#### [PROBLEM DETAILS]
Copy the entries exactly, through the "(if ext then" line.

[Records contained in a dataset]
Definition IntKeyboardHandler (fuel : nat) (port_0x60 : Z) : M kb unit :=
  let* s := get in
  let shift_down_last := shift_status (keys s) in
  let caps_lock_down_last := caps_lock_status (keys s) in
  let scan_code := u8 port_0x60 in
  if scan_code =? 0xE0 then upd_keys (set_ext 1)
  else
    let ext := negb (ext_scancode (keys s) =? 0) in
    (if ext then upd_keys (set_ext 0) else ret tt) ;;;
    let scan_code := if ext then Z.lor 0xE000 scan_code else scan_code in
    let is_break_code := negb (Z.land scan_code 0x0080 =? 0) in
    if is_break_code then key_released scan_code
    else if ((0x00 <? scan_code) && (scan_code <? 0x3B)) || (scan_code =? alt_r_make) ||
            (scan_code =? ctrl_r_make) then
      key_pressed fuel scan_code shift_down_last caps_lock_down_last
    else
      let* _ := on_krn (on_mach (sys_putline "unknown key!")) in ret tt.

End handler.

Definition KeyboardInit (handler : Z) : M kb unit :=
  let* _ := on_krn (on_mach (sys_putstr "keyboard_init..")) in
  on_krn ioqueueInit ;;;
  on_intr (RegisterHandler 0x21 handler) ;;;
  let* _ := on_krn (on_mach (sys_putline " done")) in
  ret tt.

(** ** The character a key stands for *)

Definition is_lower (c : Z) : bool := (97 <=? c) && (c <=? 122).

(** The keyboard's meaning: a letter is capital when exactly one of shift and caps lock is on; every
    other key looks at shift alone. *)
Definition key_char (shift caps : bool) (code : Z) : Z :=
  match keymap !! Z.to_nat code with
  | Some (a, b) => if is_lower a then (if xorb shift caps then a - 32 else a) else if shift then b else a
  | None => 0
  end.

Definition flag (z : Z) : Prop := z = 0 \/ z = 1.
Definition on (z : Z) : bool := negb (z =? 0).

Record keys_ok (k : keyboard) : Prop := KeysOk {
  ko_shift : flag (shift_status k);
  ko_caps : flag (caps_lock_status k)
}.

(** The modifiers after the make code [code]. *)
Definition pressed (code : Z) (k : keyboard) : keyboard :=
  if code =? 0x1d then set_ctrl 1 k
  else if (code =? 0x2a) || (code =? 0x36) then set_shift 1 k
  else if code =? 0x38 then set_alt 1 k
  else if code =? 0x3a then set_caps (1 - caps_lock_status k) k
  else k.

Lemma keymap_char code shift caps : 0 <= code < 59 -> flag shift -> flag caps ->
  exists a b, keymap !! Z.to_nat code = Some (a, b) /\
    (if shift_mode_of code shift caps =? 0 then a else b) = key_char (on shift) (on caps) code.
Proof.
  intros Hc Hs Hk.
  pose (P := fun sh ca code => match keymap !! Z.to_nat code with
    | Some (a, b) => (if shift_mode_of code sh ca =? 0 then a else b) =? key_char (on sh) (on ca) code
    | None => false end).
  assert (P shift caps code = true) as HP.
  { destruct Hs as [-> | ->], Hk as [-> | ->]; (apply (forall_below 59); [vm_compute; reflexivity|done]). }
  unfold P in HP. destruct (keymap !! Z.to_nat code) as [[a b]|]; [|done].
  exists a, b. split; [done|]. by apply Z.eqb_eq.
Qed.

Lemma code_facts code : 0 < code < 59 ->
  (code =? 0xE0) = false /\ Z.land code 0x80 = 0 /\ Z.land code 0xFF = code /\
  (code =? alt_r_make) = false /\ (code =? ctrl_r_make) = false.
Proof.
  intros Hc.
  pose proof (forall_below 59 (fun c => negb (c =? 0xE0) && (Z.land c 0x80 =? 0) && (Z.land c 0xFF =? c) &&
    negb (c =? alt_r_make) && negb (c =? ctrl_r_make)) eq_refl code ltac:(lia)) as HP.
  cbv beta in HP. apply andb_prop in HP as [HP H5]. apply andb_prop in HP as [HP H4].
  apply andb_prop in HP as [HP H3]. apply andb_prop in HP as [H1 H2].
  apply negb_true_iff in H1, H4, H5. apply Z.eqb_eq in H2, H3. done.
Qed.

Lemma key_down_ok code k s v : 0 < code < 59 -> keys_ok k ->
  key_down code (Kb k s v) = Ret (tt, Kb (pressed code k) s v).
Proof.
  intros Hc [_ Hk]. unfold key_down, pressed, ctrl_l_make, ctrl_r_make, shift_l_make, shift_r_make,
    alt_l_make, alt_r_make, caps_lock_make.
  replace (code =? 0xe01d) with false by lia. replace (code =? 0xe038) with false by lia.
  rewrite !orb_false_r.
  destruct (code =? 0x1d); [done|]. destruct ((code =? 0x2a) || (code =? 0x36)); [done|].
  destruct (code =? 0x38); [done|]. destruct (code =? 0x3a); [|done].
  unfold upd_keys, modify. cbn [keys]. by destruct Hk as [-> | ->].
Qed.

Lemma on_krn_ok {A} (m : M kernel A) s a k : m (krn s) = Ret (a, k) -> on_krn m s = Ret (a, set_krn k s).
Proof. intros H. unfold on_krn, zoom. by rewrite H. Qed.

(** The empty queue, whatever bytes are in its buffer. *)
Definition empty_queue (q : ioqueue) : ioqueue := State.Ioqueue 0 0 (buf q) 0 0.

Lemma print_krn (prog : M machine Z) s : wp prog (fun _ c => tty_only (mach (krn s)) c) (mach (krn s)) ->
  exists n t, on_krn (on_mach prog) s = Ret (n, set_krn (set_mach (set_tty t (mach (krn s))) (krn s)) s).
Proof.
  intros (n & c & Hrun & R & F & O)%wp_elim. exists n, (tty c).
  rewrite (on_krn_ok _ _ _ _ (on_mach_ok _ _ _ _ Hrun)). do 3 f_equal. f_equal.
  destruct c, (mach (krn s)). cbn in *. by subst.
Qed.

Lemma KeyboardInit_ok handler ks k T : is_Some (locks k !! keyboard_lock) ->
  exists t, KeyboardInit handler (Kb ks k T) =
    Ret (tt, Kb ks (set_mach (set_tty t (mach k)) (set_ioq (empty_queue (keyboard_IO_buf k)) (with_lock keyboard_lock free_lock k)))
      (tables (set_handler 0x21 handler (Intr (mach k) T)))).
Proof.
  intros Hl. set (k1 := fun t => set_mach (set_tty t (mach k)) k).
  destruct (print_krn (sys_putstr "keyboard_init..") (Kb ks k T) (putstr_tty _ _)) as (n1 & t1 & E1).
  unfold KeyboardInit. rewrite (bind_Ret _ _ _ _ _ E1). change (set_krn _ (Kb ks k T)) with (Kb ks (k1 t1) T).
  rewrite (bind_Ret _ _ _ tt (Kb ks (set_ioq (empty_queue (keyboard_IO_buf k)) (with_lock keyboard_lock free_lock (k1 t1))) T)).
  2:{ apply (on_krn_ok ioqueueInit (Kb ks (k1 t1) T)). unfold ioqueueInit.
      by rewrite (bind_Ret _ _ _ _ _ (LockInit_ok keyboard_lock (k1 t1) Hl)). }
  set (k2 := set_ioq _ _). set (T' := tables (set_handler 0x21 handler (Intr (mach k) T))).
  rewrite (bind_Ret _ _ _ tt (Kb ks k2 T')) by reflexivity.
  destruct (print_krn (sys_putline " done") (Kb ks k2 T') (putline_tty _ _)) as (n2 & t2 & E2).
  rewrite (bind_Ret _ _ _ _ _ E2). exists t2. reflexivity.
Qed.

(** The queue after a character was offered to it: a full queue drops it. *)
Definition offered (b : Z) (q : ioqueue) : ioqueue :=
  if (b =? 0) || (count q =? 63)%nat then q else put b q.

Section keys.
  Context `{Env} (fuel : nat).

(** A make code on a queue nobody sleeps on. *)
Lemma press_ok code k s v :
  0 < code < 59 -> keys_ok k -> ext_scancode k = 0 -> if_flag (eflags (mach s)) = INT_OFF ->
  ioq_ok (keyboard_IO_buf s) -> no_waiters (keyboard_IO_buf s) ->
  IntKeyboardHandler (S fuel) code (Kb k s v) =
    Ret (tt, Kb (pressed code k)
      (set_ioq (offered (key_char (on (shift_status k)) (on (caps_lock_status k)) code) (keyboard_IO_buf s)) s) v).
Proof.
  intros Hc Hk He Hif Hq [Hwp Hwc]. destruct (code_facts code Hc) as (E1 & E2 & E3 & E4 & E5).
  unfold IntKeyboardHandler. rewrite (bind_Ret _ _ (Kb k s v) (Kb k s v) (Kb k s v)) by done.
  cbn [keys]. rewrite u8_id, E1, He by lia. cbn [Z.eqb negb].
  rewrite (bind_Ret _ _ _ tt (Kb k s v)) by done. rewrite E2. cbn [Z.eqb negb].
  replace ((0 <? code) && (code <? 59)) with true by lia. cbn [orb].
  unfold key_pressed. change 0x00FF with 0xFF. rewrite E3.
  destruct (keymap_char code (shift_status k) (caps_lock_status k) ltac:(lia) (ko_shift k Hk) (ko_caps k Hk))
    as (a & b & Hm & Hch).
  set (c := key_char _ _ code) in *.
  rewrite (bind_Ret _ _ _ c (Kb k s v)) by (unfold load_keymap; by rewrite Hm, Hch).
  rewrite (bind_Ret _ _ _ tt (Kb k (set_ioq (offered c (keyboard_IO_buf s)) s) v)); [by apply key_down_ok|].
  unfold offered. destruct (Z.eqb_spec c 0) as [->|Hne]; cbn [negb orb]; [by rewrite set_ioq_id|].
  rewrite (bind_Ret _ _ _ (count (keyboard_IO_buf s) =? 63)%nat (Kb k s v)).
  2:{ rewrite (on_krn_ok _ (Kb k s v) _ _ (ioqueueFull_ok s Hif Hq)). done. }
  destruct (Nat.eqb_spec (count (keyboard_IO_buf s)) 63) as [E|E]; cbn [negb]; [by rewrite set_ioq_id|].
  rewrite (on_krn_ok _ (Kb k s v) tt (set_ioq (put c (keyboard_IO_buf s)) s)); [done|]. cbn [krn].
  pose proof (count_le (keyboard_IO_buf s)).
  rewrite putchar_ready, add_char_ok by (done || lia). by rewrite Hwc.
Qed.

#### [ANSWER BOX]
Definition IntKeyboardHandler (fuel : nat) (port_0x60 : Z) : M kb unit :=
  let* s := get in
  let shift_down_last := shift_status (keys s) in
  let caps_lock_down_last := caps_lock_status (keys s) in
  let scan_code := u8 port_0x60 in
  if scan_code =? 0xE0 then upd_keys (set_ext 1)
  else
    let ext := negb (ext_scancode (keys s) =? 0) in
    (if ext then upd_keys (set_ext 0) else ret tt) ;;;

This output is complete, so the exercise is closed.